**** DATA TO EXAMINE ****

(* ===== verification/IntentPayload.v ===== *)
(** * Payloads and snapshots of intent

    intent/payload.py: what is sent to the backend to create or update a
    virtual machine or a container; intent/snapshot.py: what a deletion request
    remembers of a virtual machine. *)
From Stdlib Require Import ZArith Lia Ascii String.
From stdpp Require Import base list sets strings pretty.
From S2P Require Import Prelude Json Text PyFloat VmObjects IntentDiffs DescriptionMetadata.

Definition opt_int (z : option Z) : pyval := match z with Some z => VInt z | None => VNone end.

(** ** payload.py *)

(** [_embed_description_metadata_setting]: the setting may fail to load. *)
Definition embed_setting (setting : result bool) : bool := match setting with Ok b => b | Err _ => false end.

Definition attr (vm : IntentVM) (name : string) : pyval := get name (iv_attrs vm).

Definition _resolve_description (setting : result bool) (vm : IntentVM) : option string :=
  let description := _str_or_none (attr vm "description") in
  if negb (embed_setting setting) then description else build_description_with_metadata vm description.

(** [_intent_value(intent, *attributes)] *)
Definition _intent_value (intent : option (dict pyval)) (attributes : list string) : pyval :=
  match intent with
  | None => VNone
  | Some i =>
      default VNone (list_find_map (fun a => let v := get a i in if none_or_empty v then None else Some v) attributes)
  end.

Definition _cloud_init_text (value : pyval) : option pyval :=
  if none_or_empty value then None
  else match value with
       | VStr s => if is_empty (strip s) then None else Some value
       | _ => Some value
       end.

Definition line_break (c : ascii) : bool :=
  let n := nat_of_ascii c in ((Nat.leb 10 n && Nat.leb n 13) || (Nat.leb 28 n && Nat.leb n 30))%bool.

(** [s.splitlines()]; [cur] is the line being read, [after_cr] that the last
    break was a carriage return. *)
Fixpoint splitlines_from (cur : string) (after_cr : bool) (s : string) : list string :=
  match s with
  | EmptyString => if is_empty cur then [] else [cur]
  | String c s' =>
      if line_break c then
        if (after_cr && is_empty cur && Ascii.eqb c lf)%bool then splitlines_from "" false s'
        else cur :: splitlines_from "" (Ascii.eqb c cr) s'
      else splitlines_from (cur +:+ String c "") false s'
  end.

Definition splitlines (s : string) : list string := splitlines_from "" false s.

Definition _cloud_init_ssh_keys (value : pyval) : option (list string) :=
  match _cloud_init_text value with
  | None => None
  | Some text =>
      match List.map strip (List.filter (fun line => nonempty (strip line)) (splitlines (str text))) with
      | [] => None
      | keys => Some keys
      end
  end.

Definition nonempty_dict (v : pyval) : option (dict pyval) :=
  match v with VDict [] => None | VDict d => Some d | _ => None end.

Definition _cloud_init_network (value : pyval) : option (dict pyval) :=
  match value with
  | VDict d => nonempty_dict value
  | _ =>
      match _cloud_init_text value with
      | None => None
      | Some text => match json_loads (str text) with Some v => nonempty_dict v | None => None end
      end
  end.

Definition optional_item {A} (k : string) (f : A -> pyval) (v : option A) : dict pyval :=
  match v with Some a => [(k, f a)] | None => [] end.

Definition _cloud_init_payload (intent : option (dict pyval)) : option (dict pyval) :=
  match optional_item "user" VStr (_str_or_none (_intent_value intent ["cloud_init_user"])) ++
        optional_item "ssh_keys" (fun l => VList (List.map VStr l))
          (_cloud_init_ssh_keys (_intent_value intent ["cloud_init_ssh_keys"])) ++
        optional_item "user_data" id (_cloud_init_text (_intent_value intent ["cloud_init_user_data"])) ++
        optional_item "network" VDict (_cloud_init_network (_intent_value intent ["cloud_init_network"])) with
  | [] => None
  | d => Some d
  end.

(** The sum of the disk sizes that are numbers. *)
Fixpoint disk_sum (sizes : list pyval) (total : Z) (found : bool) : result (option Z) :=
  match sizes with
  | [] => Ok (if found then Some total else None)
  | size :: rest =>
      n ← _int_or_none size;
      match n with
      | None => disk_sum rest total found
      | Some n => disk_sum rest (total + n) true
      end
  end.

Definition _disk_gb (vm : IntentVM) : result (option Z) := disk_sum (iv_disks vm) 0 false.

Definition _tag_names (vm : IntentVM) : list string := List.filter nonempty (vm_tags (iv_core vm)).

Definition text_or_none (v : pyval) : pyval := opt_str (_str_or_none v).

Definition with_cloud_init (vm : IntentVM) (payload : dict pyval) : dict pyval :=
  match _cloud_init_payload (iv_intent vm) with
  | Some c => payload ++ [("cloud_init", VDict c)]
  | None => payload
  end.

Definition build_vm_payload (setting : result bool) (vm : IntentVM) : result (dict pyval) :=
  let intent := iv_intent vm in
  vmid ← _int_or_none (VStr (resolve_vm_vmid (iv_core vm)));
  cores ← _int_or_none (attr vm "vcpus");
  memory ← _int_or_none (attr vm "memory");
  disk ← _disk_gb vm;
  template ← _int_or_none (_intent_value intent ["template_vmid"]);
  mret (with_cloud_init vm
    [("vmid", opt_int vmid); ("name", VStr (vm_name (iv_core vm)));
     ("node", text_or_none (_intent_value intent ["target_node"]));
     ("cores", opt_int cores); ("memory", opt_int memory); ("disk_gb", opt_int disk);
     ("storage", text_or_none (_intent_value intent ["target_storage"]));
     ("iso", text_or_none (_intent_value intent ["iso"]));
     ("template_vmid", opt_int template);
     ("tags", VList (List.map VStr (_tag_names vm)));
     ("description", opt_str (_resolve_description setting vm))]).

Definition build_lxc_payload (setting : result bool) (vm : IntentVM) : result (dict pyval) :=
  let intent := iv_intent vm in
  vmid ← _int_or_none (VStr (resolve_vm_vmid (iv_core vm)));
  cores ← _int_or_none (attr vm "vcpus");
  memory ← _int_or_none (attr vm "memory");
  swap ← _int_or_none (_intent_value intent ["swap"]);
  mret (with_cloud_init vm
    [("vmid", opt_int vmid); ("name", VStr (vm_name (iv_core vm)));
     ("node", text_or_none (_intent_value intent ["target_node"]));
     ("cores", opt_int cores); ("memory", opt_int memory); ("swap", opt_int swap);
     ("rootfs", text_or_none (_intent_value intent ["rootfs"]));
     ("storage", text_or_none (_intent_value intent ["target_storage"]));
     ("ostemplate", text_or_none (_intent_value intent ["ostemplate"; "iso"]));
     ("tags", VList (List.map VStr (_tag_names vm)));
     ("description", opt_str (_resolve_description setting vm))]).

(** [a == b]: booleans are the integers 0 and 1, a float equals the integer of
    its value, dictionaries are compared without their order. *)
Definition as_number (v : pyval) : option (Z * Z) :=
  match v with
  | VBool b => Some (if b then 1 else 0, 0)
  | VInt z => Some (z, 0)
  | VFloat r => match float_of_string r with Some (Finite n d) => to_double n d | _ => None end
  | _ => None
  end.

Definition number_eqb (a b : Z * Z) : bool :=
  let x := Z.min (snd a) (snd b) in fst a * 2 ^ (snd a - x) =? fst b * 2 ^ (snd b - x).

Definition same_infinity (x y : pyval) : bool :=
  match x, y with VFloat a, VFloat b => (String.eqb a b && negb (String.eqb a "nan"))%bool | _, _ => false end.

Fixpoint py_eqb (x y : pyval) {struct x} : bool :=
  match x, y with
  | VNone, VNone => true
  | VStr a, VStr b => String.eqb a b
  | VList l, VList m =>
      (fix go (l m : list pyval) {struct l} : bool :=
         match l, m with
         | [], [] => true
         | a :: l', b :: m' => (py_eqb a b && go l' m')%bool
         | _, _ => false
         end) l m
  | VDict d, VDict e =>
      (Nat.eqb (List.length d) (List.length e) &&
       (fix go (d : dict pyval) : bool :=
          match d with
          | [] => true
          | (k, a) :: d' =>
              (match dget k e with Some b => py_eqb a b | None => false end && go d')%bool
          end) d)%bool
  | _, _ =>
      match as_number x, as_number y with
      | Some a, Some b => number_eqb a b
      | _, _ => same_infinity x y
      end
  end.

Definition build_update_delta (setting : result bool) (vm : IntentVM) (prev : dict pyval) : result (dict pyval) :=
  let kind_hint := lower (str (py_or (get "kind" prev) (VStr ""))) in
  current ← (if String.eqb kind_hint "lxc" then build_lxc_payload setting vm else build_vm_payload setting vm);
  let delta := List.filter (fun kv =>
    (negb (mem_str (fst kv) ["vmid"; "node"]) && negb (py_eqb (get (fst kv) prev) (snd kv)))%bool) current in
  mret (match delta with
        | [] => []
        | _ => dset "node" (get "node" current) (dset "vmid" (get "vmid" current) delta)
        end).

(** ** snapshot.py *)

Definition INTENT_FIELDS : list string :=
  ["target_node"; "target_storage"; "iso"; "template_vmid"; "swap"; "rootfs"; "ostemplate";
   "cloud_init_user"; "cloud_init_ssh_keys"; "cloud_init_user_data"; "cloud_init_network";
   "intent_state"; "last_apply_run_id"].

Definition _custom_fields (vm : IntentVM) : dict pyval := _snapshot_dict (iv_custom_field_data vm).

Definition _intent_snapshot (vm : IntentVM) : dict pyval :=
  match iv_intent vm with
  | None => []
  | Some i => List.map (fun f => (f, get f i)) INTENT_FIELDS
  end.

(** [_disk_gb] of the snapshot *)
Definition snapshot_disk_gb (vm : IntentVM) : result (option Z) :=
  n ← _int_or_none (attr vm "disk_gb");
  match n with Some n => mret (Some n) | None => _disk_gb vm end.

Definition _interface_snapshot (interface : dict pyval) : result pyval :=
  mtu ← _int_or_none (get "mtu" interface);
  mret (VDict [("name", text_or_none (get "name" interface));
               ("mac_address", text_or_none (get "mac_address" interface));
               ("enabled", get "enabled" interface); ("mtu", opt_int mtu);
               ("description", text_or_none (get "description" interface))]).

****

◆ EXERCISE
Return, from the entries, each line that holds "Import".

◆ RESULT OF THE EXERCISE
From Stdlib Require Import ZArith Lia Ascii String.
From stdpp Require Import base list sets strings pretty.
From S2P Require Import Prelude Json Text PyFloat VmObjects IntentDiffs DescriptionMetadata.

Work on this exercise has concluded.